▸ ENTRIES SHOWN
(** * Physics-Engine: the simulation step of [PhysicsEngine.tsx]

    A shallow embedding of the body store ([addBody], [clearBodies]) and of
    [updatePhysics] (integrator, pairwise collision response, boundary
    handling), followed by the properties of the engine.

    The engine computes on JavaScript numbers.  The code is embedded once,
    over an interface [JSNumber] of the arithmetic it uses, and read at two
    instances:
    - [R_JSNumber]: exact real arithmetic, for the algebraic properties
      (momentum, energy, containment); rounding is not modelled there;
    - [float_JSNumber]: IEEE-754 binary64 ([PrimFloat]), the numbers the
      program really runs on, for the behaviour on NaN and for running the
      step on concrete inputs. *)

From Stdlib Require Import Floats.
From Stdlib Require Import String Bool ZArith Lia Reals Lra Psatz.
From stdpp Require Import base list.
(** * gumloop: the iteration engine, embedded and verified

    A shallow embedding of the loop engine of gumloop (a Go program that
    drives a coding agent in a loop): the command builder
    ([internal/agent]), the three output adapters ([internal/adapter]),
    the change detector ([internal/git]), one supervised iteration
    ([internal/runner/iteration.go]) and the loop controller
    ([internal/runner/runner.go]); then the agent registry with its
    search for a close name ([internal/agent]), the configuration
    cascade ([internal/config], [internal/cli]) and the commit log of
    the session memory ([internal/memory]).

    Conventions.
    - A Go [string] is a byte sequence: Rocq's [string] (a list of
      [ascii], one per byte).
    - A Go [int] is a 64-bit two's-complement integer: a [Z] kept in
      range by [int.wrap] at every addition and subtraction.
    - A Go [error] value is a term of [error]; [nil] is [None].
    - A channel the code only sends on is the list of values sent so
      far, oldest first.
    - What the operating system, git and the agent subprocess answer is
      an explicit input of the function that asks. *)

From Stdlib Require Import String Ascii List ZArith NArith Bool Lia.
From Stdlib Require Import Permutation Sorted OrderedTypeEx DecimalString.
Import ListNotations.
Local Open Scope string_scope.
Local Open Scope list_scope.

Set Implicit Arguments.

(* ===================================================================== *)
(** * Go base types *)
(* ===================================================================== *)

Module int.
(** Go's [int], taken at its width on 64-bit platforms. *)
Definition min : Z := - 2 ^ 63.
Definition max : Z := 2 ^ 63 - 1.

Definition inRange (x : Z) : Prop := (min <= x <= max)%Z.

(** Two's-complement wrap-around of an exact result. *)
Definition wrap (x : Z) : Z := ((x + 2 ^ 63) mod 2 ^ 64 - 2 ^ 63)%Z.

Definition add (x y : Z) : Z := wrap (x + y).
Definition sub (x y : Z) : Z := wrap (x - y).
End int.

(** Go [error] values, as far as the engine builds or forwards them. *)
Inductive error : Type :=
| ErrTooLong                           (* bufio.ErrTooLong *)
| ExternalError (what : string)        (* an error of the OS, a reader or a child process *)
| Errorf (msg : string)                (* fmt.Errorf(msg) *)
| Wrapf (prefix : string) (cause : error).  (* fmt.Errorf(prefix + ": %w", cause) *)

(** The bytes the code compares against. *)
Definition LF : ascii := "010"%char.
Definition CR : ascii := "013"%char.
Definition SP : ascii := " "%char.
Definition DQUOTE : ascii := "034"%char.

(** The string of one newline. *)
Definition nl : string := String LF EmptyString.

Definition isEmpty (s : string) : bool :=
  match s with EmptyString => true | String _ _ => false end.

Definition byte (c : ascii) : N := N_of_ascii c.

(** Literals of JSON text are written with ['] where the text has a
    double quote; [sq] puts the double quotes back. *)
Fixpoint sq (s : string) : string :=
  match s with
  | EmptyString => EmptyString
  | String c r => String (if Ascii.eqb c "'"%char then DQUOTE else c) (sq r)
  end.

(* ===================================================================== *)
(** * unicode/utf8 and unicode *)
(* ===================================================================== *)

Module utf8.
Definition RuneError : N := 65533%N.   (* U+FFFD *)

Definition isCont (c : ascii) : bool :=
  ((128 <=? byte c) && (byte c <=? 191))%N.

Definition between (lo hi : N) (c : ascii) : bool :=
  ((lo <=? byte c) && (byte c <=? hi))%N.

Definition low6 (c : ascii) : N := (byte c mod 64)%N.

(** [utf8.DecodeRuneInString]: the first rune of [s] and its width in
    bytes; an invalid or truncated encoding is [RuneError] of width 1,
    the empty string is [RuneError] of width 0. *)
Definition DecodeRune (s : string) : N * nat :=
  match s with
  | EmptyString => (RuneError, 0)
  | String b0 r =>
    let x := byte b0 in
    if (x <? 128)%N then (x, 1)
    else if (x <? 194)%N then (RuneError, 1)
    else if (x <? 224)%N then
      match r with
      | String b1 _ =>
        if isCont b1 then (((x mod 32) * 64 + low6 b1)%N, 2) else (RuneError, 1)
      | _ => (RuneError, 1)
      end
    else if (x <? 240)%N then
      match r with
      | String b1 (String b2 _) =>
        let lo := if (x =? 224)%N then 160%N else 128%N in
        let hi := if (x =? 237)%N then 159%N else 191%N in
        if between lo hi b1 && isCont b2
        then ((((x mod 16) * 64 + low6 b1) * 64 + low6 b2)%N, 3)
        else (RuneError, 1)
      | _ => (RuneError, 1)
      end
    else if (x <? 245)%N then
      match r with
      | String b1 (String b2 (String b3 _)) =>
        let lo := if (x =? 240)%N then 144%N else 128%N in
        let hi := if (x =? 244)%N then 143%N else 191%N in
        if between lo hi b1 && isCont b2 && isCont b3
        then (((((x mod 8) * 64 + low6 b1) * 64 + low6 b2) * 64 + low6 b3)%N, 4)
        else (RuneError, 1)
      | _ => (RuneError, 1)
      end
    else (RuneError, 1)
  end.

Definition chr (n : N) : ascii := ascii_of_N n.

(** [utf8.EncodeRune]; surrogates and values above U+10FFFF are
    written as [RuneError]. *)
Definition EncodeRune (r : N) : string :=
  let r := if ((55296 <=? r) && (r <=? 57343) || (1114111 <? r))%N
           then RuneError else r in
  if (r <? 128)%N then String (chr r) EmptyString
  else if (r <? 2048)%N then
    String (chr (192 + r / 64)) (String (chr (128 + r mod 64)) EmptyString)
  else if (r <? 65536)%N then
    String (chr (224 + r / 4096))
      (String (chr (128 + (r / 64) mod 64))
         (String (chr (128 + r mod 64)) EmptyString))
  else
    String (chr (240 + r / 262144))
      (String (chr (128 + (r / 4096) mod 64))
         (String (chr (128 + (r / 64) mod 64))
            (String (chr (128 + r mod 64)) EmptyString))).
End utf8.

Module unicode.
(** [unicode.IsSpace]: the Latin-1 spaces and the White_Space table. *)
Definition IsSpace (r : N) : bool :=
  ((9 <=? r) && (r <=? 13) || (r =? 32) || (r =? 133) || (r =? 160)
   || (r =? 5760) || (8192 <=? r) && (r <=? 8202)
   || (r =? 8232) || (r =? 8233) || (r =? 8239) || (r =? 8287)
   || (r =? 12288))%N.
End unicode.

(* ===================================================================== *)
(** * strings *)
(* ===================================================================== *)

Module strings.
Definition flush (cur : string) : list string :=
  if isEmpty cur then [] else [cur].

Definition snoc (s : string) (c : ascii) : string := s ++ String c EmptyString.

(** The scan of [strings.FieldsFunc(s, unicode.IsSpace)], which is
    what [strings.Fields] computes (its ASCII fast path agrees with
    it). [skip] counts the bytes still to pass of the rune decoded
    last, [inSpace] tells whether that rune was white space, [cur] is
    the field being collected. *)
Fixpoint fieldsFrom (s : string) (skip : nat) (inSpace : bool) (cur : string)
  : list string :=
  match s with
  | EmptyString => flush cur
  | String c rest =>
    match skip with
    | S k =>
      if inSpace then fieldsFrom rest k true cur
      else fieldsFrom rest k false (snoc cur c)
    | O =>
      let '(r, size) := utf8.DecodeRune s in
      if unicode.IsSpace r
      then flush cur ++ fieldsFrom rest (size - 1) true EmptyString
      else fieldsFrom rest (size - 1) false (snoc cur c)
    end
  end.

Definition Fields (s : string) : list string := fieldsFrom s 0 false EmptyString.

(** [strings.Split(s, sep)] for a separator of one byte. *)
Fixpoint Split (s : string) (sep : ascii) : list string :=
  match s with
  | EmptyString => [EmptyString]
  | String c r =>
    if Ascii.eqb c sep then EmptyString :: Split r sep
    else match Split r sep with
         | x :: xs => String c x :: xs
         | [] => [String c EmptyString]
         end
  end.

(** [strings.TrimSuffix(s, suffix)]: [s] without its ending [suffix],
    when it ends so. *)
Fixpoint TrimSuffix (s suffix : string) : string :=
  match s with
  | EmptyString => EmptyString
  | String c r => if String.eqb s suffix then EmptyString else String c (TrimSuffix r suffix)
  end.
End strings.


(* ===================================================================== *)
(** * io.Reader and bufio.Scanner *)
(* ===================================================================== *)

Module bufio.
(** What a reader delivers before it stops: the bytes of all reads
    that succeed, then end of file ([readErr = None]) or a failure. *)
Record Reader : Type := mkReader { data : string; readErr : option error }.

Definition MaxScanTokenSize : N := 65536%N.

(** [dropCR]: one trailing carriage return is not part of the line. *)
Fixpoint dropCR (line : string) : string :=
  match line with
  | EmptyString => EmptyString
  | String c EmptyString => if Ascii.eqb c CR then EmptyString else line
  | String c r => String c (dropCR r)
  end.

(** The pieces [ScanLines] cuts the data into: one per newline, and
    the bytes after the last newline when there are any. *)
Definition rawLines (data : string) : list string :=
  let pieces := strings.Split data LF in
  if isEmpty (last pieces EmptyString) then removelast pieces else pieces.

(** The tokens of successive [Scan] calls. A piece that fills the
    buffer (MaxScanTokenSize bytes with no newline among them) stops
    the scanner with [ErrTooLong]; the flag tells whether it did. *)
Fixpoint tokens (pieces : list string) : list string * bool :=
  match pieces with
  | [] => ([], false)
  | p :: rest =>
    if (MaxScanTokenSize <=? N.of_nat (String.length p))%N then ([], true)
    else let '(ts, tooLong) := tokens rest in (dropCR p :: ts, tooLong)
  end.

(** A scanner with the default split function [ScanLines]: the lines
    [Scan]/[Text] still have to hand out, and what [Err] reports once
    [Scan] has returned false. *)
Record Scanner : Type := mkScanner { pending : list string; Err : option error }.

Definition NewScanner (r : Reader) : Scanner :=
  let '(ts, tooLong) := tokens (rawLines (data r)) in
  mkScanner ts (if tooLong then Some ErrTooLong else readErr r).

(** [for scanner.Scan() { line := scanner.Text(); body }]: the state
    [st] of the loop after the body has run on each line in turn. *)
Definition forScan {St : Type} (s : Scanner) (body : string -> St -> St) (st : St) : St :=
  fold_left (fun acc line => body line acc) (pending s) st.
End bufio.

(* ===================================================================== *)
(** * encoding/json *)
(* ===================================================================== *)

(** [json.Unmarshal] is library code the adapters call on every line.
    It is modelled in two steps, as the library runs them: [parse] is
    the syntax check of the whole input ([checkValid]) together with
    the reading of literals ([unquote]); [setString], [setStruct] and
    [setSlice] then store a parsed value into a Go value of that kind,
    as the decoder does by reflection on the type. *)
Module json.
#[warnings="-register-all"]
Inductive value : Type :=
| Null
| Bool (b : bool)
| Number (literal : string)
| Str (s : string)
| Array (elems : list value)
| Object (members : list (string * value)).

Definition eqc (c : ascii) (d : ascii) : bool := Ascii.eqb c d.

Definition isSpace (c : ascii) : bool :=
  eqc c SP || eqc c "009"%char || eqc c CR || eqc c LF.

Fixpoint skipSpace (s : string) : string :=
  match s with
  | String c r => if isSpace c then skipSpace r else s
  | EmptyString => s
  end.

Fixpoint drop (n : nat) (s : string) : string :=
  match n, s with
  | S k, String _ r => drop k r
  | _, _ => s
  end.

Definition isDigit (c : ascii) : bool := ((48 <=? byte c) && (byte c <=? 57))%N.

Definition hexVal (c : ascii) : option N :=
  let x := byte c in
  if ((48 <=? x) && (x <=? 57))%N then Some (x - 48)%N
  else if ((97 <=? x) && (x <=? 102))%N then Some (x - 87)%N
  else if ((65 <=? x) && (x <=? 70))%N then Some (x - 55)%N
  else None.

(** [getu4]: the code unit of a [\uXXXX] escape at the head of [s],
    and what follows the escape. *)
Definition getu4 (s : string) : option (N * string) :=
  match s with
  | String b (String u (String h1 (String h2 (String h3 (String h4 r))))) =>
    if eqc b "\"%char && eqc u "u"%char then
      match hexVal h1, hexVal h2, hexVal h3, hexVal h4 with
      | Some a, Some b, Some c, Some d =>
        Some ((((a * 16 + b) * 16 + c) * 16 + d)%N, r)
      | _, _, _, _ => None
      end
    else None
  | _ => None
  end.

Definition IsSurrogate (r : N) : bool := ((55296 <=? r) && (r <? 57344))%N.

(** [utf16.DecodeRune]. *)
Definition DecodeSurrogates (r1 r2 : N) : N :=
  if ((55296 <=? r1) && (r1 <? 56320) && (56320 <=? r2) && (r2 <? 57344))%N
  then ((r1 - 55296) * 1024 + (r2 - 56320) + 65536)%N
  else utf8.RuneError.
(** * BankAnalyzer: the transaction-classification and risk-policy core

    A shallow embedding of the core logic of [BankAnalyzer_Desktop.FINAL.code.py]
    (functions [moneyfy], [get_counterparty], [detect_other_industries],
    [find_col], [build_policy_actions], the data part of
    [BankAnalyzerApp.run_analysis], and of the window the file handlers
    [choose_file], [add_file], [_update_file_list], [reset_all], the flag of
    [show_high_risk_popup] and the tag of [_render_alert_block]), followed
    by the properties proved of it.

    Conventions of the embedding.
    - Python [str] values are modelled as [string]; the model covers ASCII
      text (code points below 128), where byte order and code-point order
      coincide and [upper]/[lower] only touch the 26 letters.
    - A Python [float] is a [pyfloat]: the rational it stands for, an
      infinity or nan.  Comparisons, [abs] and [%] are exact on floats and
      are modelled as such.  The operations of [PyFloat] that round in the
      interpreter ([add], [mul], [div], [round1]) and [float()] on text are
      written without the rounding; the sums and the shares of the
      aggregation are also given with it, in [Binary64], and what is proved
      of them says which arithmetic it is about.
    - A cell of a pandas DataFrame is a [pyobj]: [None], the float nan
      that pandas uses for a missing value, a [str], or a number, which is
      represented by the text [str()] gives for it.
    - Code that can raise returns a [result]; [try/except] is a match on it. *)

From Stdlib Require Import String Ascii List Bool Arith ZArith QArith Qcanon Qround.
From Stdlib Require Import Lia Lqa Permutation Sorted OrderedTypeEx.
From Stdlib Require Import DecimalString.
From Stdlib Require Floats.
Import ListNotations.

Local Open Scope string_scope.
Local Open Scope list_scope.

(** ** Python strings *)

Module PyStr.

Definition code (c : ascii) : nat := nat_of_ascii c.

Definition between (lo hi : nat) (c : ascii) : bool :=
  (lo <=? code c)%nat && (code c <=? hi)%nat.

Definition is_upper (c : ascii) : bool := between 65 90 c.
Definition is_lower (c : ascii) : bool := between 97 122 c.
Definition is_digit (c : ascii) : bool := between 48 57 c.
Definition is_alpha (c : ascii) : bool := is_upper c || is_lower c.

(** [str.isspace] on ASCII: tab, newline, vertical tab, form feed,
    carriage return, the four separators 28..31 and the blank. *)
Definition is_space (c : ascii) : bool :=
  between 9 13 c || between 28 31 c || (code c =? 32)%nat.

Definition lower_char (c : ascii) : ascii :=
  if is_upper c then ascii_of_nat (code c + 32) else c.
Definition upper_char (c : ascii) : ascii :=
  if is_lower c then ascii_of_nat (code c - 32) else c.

▸ TASK
Quote exactly the stretch of lines above that starts at the first one and ends at the line with "- [float_JSNumber]: IEEE-754", and nothing beyond it.

▸ OUTPUT
(** * Physics-Engine: the simulation step of [PhysicsEngine.tsx]

    A shallow embedding of the body store ([addBody], [clearBodies]) and of
    [updatePhysics] (integrator, pairwise collision response, boundary
    handling), followed by the properties of the engine.

    The engine computes on JavaScript numbers.  The code is embedded once,
    over an interface [JSNumber] of the arithmetic it uses, and read at two
    instances:
    - [R_JSNumber]: exact real arithmetic, for the algebraic properties
      (momentum, energy, containment); rounding is not modelled there;
    - [float_JSNumber]: IEEE-754 binary64 ([PrimFloat]), the numbers the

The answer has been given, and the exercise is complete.